Dataset extract START
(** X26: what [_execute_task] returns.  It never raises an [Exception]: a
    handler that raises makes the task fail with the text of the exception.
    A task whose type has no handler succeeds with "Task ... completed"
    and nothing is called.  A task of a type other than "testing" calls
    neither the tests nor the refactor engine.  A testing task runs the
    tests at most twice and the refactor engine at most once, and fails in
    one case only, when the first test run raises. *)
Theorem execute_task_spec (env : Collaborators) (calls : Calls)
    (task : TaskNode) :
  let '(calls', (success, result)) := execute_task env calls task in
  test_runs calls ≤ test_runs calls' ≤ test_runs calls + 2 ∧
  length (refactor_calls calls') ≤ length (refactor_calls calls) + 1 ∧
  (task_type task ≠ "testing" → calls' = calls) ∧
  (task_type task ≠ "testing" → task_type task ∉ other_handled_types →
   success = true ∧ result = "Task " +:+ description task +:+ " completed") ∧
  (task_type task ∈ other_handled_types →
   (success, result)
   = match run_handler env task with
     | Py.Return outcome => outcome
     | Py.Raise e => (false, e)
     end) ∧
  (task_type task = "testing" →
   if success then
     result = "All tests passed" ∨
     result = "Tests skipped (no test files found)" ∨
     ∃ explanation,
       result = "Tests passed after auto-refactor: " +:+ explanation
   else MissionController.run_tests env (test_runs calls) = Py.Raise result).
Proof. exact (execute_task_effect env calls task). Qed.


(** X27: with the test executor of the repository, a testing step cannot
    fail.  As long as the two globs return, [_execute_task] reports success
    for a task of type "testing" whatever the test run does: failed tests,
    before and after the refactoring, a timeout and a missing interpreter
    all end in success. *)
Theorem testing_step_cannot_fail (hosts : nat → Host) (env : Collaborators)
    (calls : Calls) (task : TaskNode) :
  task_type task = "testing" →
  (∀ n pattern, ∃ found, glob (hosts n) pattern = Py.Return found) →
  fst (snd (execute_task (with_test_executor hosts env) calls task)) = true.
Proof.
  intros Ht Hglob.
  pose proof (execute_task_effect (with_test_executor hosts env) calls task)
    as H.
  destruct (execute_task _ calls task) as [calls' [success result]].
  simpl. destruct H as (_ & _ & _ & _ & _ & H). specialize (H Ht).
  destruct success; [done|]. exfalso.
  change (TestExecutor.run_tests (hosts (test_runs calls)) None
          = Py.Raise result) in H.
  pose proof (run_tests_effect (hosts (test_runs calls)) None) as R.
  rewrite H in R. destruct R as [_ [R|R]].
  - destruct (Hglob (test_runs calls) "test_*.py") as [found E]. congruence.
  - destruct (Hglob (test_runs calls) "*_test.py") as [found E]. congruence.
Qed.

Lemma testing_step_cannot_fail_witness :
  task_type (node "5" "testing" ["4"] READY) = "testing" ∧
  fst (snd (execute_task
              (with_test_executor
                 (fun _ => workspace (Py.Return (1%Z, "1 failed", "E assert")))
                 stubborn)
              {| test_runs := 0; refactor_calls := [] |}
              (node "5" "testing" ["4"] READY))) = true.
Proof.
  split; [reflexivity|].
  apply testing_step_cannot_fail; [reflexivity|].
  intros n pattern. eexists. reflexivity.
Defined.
Dataset extract END
Dataset extract START
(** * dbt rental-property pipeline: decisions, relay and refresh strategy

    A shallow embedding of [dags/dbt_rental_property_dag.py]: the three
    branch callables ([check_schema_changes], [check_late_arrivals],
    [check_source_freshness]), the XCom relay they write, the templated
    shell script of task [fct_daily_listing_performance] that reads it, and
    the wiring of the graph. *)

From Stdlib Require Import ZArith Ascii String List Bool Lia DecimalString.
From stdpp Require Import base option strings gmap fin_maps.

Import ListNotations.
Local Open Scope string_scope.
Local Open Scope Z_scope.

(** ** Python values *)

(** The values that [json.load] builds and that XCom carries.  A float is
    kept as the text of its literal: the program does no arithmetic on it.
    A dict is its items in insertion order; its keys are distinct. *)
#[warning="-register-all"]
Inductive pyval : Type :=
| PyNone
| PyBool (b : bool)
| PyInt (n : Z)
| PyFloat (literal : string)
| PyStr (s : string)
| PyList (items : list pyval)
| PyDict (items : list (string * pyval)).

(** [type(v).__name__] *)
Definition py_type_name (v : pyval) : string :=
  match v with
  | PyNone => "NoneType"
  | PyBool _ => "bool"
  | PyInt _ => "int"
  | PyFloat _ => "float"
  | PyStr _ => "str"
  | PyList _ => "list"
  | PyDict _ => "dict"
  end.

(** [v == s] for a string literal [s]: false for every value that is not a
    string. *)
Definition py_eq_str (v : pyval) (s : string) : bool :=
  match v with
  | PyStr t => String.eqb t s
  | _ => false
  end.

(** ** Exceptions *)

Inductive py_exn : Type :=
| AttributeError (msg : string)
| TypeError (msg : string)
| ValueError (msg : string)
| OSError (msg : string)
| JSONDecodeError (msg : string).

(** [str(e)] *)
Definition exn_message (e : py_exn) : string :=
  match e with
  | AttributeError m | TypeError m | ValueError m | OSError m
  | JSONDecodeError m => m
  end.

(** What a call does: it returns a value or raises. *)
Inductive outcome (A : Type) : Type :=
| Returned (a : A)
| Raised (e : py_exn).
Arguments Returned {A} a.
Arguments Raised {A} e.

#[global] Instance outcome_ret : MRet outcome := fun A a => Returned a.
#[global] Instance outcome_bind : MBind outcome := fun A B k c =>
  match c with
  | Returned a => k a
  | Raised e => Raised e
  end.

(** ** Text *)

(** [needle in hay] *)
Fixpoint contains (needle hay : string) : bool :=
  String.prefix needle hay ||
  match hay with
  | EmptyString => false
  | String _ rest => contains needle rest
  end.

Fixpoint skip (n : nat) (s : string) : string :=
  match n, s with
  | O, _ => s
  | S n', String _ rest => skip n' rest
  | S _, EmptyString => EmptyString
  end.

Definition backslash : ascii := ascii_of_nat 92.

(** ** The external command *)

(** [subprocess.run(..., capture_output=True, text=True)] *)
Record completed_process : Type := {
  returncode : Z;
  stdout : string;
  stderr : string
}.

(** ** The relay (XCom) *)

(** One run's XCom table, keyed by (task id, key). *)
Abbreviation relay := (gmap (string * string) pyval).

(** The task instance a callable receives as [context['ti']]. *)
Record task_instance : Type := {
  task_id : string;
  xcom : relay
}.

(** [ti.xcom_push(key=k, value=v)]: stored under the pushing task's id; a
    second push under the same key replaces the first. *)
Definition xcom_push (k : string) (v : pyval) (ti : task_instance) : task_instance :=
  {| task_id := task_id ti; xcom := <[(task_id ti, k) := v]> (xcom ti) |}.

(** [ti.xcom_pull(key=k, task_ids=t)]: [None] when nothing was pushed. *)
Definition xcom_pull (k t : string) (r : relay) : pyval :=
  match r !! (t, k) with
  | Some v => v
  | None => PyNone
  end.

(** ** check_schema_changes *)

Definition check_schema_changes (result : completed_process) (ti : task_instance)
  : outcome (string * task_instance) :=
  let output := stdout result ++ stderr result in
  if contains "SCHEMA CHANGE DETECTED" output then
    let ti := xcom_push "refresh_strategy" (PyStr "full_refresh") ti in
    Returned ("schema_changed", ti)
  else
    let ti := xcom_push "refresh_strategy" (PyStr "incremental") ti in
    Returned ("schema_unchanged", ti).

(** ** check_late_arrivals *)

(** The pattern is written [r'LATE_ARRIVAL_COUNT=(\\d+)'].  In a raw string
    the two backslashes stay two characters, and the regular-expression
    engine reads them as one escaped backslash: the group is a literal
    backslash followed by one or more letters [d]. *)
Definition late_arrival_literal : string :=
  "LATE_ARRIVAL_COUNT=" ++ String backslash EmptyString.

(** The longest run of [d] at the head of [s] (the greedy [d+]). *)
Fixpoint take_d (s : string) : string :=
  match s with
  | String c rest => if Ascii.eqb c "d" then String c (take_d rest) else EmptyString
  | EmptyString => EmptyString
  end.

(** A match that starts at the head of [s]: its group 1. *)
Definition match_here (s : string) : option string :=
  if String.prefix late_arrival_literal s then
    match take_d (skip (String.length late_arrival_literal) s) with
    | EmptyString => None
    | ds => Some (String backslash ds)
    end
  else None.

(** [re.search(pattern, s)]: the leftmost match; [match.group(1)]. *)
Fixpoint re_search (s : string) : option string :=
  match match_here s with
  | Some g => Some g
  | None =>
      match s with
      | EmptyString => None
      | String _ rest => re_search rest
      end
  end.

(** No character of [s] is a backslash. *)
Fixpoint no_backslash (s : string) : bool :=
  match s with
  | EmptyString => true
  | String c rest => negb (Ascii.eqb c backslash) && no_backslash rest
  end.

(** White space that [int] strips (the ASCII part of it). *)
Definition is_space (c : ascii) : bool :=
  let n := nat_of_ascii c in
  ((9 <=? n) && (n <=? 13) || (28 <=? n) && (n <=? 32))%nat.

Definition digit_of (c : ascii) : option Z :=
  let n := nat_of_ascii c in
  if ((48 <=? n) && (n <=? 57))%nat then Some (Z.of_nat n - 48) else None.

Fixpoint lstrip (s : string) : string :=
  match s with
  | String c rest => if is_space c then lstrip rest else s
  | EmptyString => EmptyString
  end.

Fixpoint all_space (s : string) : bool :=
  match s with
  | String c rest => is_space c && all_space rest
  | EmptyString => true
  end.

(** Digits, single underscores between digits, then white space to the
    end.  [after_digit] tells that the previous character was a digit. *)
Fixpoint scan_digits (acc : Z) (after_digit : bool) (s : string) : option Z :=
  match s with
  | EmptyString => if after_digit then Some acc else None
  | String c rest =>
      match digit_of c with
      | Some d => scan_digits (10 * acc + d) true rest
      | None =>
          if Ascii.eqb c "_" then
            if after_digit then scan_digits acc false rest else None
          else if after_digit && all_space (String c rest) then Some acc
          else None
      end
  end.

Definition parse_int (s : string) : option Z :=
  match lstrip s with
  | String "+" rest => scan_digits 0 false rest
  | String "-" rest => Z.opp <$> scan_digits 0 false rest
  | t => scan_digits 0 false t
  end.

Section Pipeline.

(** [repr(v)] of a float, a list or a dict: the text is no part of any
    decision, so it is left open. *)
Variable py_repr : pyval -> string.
Dataset extract END
■ Exercise aim: Copy every line of the listing that includes the string "length".

■ Response to the task:
  length (refactor_calls calls') ≤ length (refactor_calls calls) + 1 ∧
    match take_d (skip (String.length late_arrival_literal) s) with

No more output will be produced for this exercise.